Output every line from the beginning of the records through the line that contains "bundles_partitioned empty_manifest", exactly as it appears.

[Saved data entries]
————
(** *** Two calls in one process *)

(** C3, at a failing input: [create_patch] is called on a tree with the
    file [a.txt], then, in the same process, on a tree with the file
    [b.txt] and an output directory of its own. The class attributes of
    the first call are still there: the second manifest has the record of
    [a.txt], and the block of [a.txt] is a member of two bundles, the one
    of the first call and the one that the second call packs. *)
Theorem repeated_call_breaks_partition :
  bundles_partitioned empty_manifest
  ∧ succeeded first_call = true
  ∧ succeeded second_call = true
  ∧ files (produced second_call) !! "a.txt" = Some (FileRecord "alpha" ["alpha"])
  ∧ bundles (produced second_call)
      !! BundleBuilder.getBundleId text_digest [Member "alpha" 5 0]
    = Some (BundleBuilder.normalize [Member "alpha" 5 0])
  ∧ bundles (produced second_call)
      !! BundleBuilder.getBundleId text_digest [Member "alpha" 5 0; Member "beta" 4 5]
    = Some (BundleBuilder.normalize [Member "alpha" 5 0; Member "beta" 4 5])
  ∧ ¬ partition_property (produced second_call).
Proof.
  assert (files (produced second_call) !! "a.txt"
          = Some (FileRecord "alpha" ["alpha"])) as Hfile
    by (vm_compute; reflexivity).
  assert (bundles (produced second_call)
            !! BundleBuilder.getBundleId text_digest [Member "alpha" 5 0]
          = Some (BundleBuilder.normalize [Member "alpha" 5 0])) as Hone
    by (vm_compute; reflexivity).
  assert (bundles (produced second_call)
            !! BundleBuilder.getBundleId text_digest
                 [Member "alpha" 5 0; Member "beta" 4 5]
          = Some (BundleBuilder.normalize [Member "alpha" 5 0; Member "beta" 4 5]))
    as Htwo by (vm_compute; reflexivity).
  split; [apply (bool_decide_unpack _); vm_compute; exact I|].
  split; [vm_compute; reflexivity|]. split; [vm_compute; reflexivity|].
  split; [exact Hfile|]. split; [exact Hone|]. split; [exact Htwo|].
  intros Hpart.
  destruct (Hpart "a.txt" _ "alpha" Hfile (list_elem_of_here _ _))
    as (id & b & _ & _ & _ & Honly).
  assert (BundleBuilder.getBundleId text_digest [Member "alpha" 5 0] = id) as H1.
  { apply (Honly _ _ Hone). apply list_elem_of_here. }
  assert (BundleBuilder.getBundleId text_digest [Member "alpha" 5 0; Member "beta" 4 5]
          = id) as H2.
  { apply (Honly _ _ Htwo). apply list_elem_of_here. }
  rewrite <- H2 in H1. vm_compute in H1. discriminate H1.
Qed.

Import ApplierSpec.

(** * The applier *)

Module FilePatcherFacts.
Import FilePatcher.

Section Facts.
Variable mkstemp : tree → string → string.
Variable clock : string.







End Facts.
End FilePatcherFacts.


Import CleanerSpec.

(** * The cleaner *)

Module CleanerFacts.
Import Cleaner.

Lemma cleanup_file_lookup (fs : tree) (log : ChangeLog.data) new_build i p :
  (_cleanup_file (fs, log) i new_build).1 !! p
  = (if decide (i = p) then file_after new_build p (fs !! p) else fs !! p)
  ∧ (_cleanup_file (fs, log) i new_build).2 !! p
    = (if decide (i = p) then entry_after new_build p (fs !! p) (log !! p)
       else log !! p).
Proof.
  unfold _cleanup_file, file_after, entry_after, ChangeLog.update_metadata,
    ChangeLog.remove_file.
  destruct (decide (i = p)) as [->|Hne].
  - destruct (files new_build !! p).
    + simpl. split; [done|]. destruct (py.str_contains _ _); [done|].
      destruct (fs !! p); [|done]. by rewrite lookup_insert_eq.
    + case_bool_decide; [done|]. simpl. by rewrite !lookup_delete_eq.
  - destruct (files new_build !! i).
    + simpl. split; [done|]. destruct (py.str_contains _ _); [done|].
      destruct (fs !! i); [|done]. by rewrite lookup_insert_ne.
    + case_bool_decide; [done|]. simpl. by rewrite !lookup_delete_ne.
Qed.

Lemma run_fold (fs : tree) (log : ChangeLog.data) new_build p (m : tree) :
  (map_fold (λ rel_path _ st, _cleanup_file st rel_path new_build) (fs, log) m).1 !! p
  = match m !! p with
    | Some _ => file_after new_build p (fs !! p)
    | None => fs !! p
    end
  ∧ (map_fold (λ rel_path _ st, _cleanup_file st rel_path new_build) (fs, log) m).2 !! p
    = match m !! p with
      | Some _ => entry_after new_build p (fs !! p) (log !! p)
      | None => log !! p
      end.
Proof.
  apply (map_fold_weak_ind (λ (r : tree * ChangeLog.data) (m : tree),
           r.1 !! p = match m !! p with
                      | Some _ => file_after new_build p (fs !! p)
                      | None => fs !! p
                      end
           ∧ r.2 !! p = match m !! p with
                        | Some _ => entry_after new_build p (fs !! p) (log !! p)
                        | None => log !! p
                        end)).
  - by rewrite lookup_empty.
  - intros i f m' [fs' log'] Hi [Hfs Hlog]. simpl in Hfs, Hlog.
    destruct (cleanup_file_lookup fs' log' new_build i p) as [-> ->].
    destruct (decide (i = p)) as [->|Hne].
    + rewrite lookup_insert_eq. rewrite Hi in Hfs, Hlog. by rewrite Hfs, Hlog.
    + by rewrite lookup_insert_ne.
Qed.

(** The tree and the changelog after the walk, path by path. *)
Lemma run_lookup (fs : tree) (log : ChangeLog.data) new_build p :
  (run fs log new_build).1 !! p
  = match fs !! p with
    | Some _ => file_after new_build p (fs !! p)
    | None => None
    end
  ∧ (run fs log new_build).2 !! p
    = match fs !! p with
      | Some _ => entry_after new_build p (fs !! p) (log !! p)
      | None => log !! p
      end.
Proof.
  unfold run. destruct (run_fold fs log new_build p fs) as [-> ->].
  by destruct (fs !! p).
Qed.

(** A file that is not in the manifest is removed, with its changelog
    entry, unless its path is exactly [.DS_Store]. *)
Lemma run_removes (fs : tree) (log : ChangeLog.data) new_build p :
  is_Some (fs !! p) → files new_build !! p = None → p ≠ ".DS_Store" →
  (run fs log new_build).1 !! p = None ∧ (run fs log new_build).2 !! p = None.
Proof.
  intros [f Hf] Hp Hne. destruct (run_lookup fs log new_build p) as [-> ->].
  rewrite Hf. unfold file_after, entry_after. rewrite Hp.
  by rewrite bool_decide_eq_false_2.
Qed.

(** A file of the manifest stays; its changelog entry is the fresh size
    and modification time, unless its path contains [.DS_Store]. *)
Lemma run_keeps (fs : tree) (log : ChangeLog.data) new_build p f rec :
  fs !! p = Some f → files new_build !! p = Some rec →
  py.str_contains ".DS_Store" p = false →
  (run fs log new_build).1 !! p = Some f
  ∧ (run fs log new_build).2 !! p = Some (ChangeLog._get_file_metadata f).
Proof.
  intros Hf Hp Hds. destruct (run_lookup fs log new_build p) as [-> ->].
  rewrite Hf. unfold file_after, entry_after. by rewrite Hp, Hds.
Qed.

(** C9, at a failing input: an install tree with a [.DS_Store] at the root
    and one in the directory [assets], neither in the manifest. The
    cleaner keeps the one at the root and its changelog entry; it deletes
    the one in [assets] and drops its changelog entry. *)
Theorem cleaner_deletes_nested_DS_Store :
  Cleaner.run mac_tree mac_log empty_manifest
  = ({[ ".DS_Store" := ds_store ]}, {[ ".DS_Store" := ChangeLog.Metadata "4" "1.0" ]}).
Proof. vm_compute. reflexivity. Qed.

End CleanerFacts.

Import ApplySpec.

(** * Dictionary training *)

Section DictionaryFacts.
Variable train_dictionary : N → list bytes → result bytes.
Variable random_sample : list bytes → nat → list bytes.
Variable zstd_compress : bytes → Z → bytes → bytes.

(** An existing dictionary file is returned as it is, whatever [samples]. *)
Lemma load_or_train_dict_existing (disk : gmap string bytes) dict_path data block_size
    samples d :
  disk !! dict_path = Some d →
  load_or_train_dict train_dictionary random_sample disk dict_path data block_size samples
  = Ok (d, disk).
Proof. intros Hd. unfold load_or_train_dict. by rewrite Hd. Qed.

(** Without a dictionary file, an unbounded sample trains on all blocks;
    the trained dictionary is written when its directory can be made. *)
Lemma load_or_train_dict_unbounded (disk : gmap string bytes) dict_path data block_size :
  disk !! dict_path = None →
  load_or_train_dict train_dictionary random_sample disk dict_path data block_size None
  = (dict_bytes ←r train_dictionary block_size data;
     _ ←r makedirs_dirname dict_path;
     Ok (dict_bytes, <[dict_path := dict_bytes]> disk)).
Proof. intros Hd. unfold load_or_train_dict. by rewrite Hd. Qed.

(** Without a dictionary file, a bounded sample trains on [random.sample]
    of the bound when there are more blocks, on all blocks otherwise. *)
Lemma load_or_train_dict_bounded (disk : gmap string bytes) dict_path data block_size n :
  disk !! dict_path = None →
  load_or_train_dict train_dictionary random_sample disk dict_path data block_size (Some n)
  = let training_sample :=
      if decide (n < length data) then random_sample data n else data in
    (dict_bytes ←r train_dictionary block_size training_sample;
     _ ←r makedirs_dirname dict_path;
     Ok (dict_bytes, <[dict_path := dict_bytes]> disk)).
Proof.
  intros Hd. unfold load_or_train_dict. rewrite Hd.
  case_bool_decide; case_decide; done.
Qed.

(** C8, at a failing input: compression is enabled, [regen_dict] is
    requested and a dictionary file exists at the configured path. No
    dictionary is trained: the blocks are compressed with the existing
    dictionary and the file is left as it is. *)
Theorem regen_dict_keeps_existing_dictionary :
  BlockBuilder.writeBlockFiles train_dictionary random_sample zstd_compress
    scanned disk_with_dictionary true true 5 (Some "patchData/dictionary")
  = Ok ({| BlockBuilder.blockSize := 1024;
        BlockBuilder.uncompressed_block_data := [ascii "hello world"];
        BlockBuilder.data := {[ "foo.txt" := FileRecord "r" ["h"] ]};
        BlockBuilder.blockSet :=
          [("h", zstd_compress (ascii "old dictionary") 5 (ascii "hello world"))] |},
        disk_with_dictionary).
Proof. reflexivity. Qed.

End DictionaryFacts.

(** * The fetcher *)

Section DownloaderFacts.
Variable zstd_decompress : bytes → bytes → bytes.

(** Scenario S5: the two parts are stored under their block hashes. *)
Lemma multipart_s5 :
  Downloader._process_multipart_response zstd_decompress plain_downloader
    s5_body "test_boundary" s5_ranges ∅
  = Ok {[ "block1" := ascii "block1_data"; "block2" := ascii "block2_data" ]}.
Proof. vm_compute. reflexivity. Qed.

(** C6, at a failing input: the part for the requested range 0-2 carries
    the three bytes [a b LF]; the pool receives the two bytes [a b]. *)
Theorem multipart_strips_content_line_feed :
  Downloader._process_multipart_response zstd_decompress plain_downloader
    lf_body "B" [Downloader.Range 0 2 "h"] ∅
  = Ok {[ "h" := [x61; x62] ]}.
Proof. vm_compute. reflexivity. Qed.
————
EXERCISE ANSWER:
(** *** Two calls in one process *)

(** C3, at a failing input: [create_patch] is called on a tree with the
    file [a.txt], then, in the same process, on a tree with the file
    [b.txt] and an output directory of its own. The class attributes of
    the first call are still there: the second manifest has the record of
    [a.txt], and the block of [a.txt] is a member of two bundles, the one
    of the first call and the one that the second call packs. *)
Theorem repeated_call_breaks_partition :
  bundles_partitioned empty_manifest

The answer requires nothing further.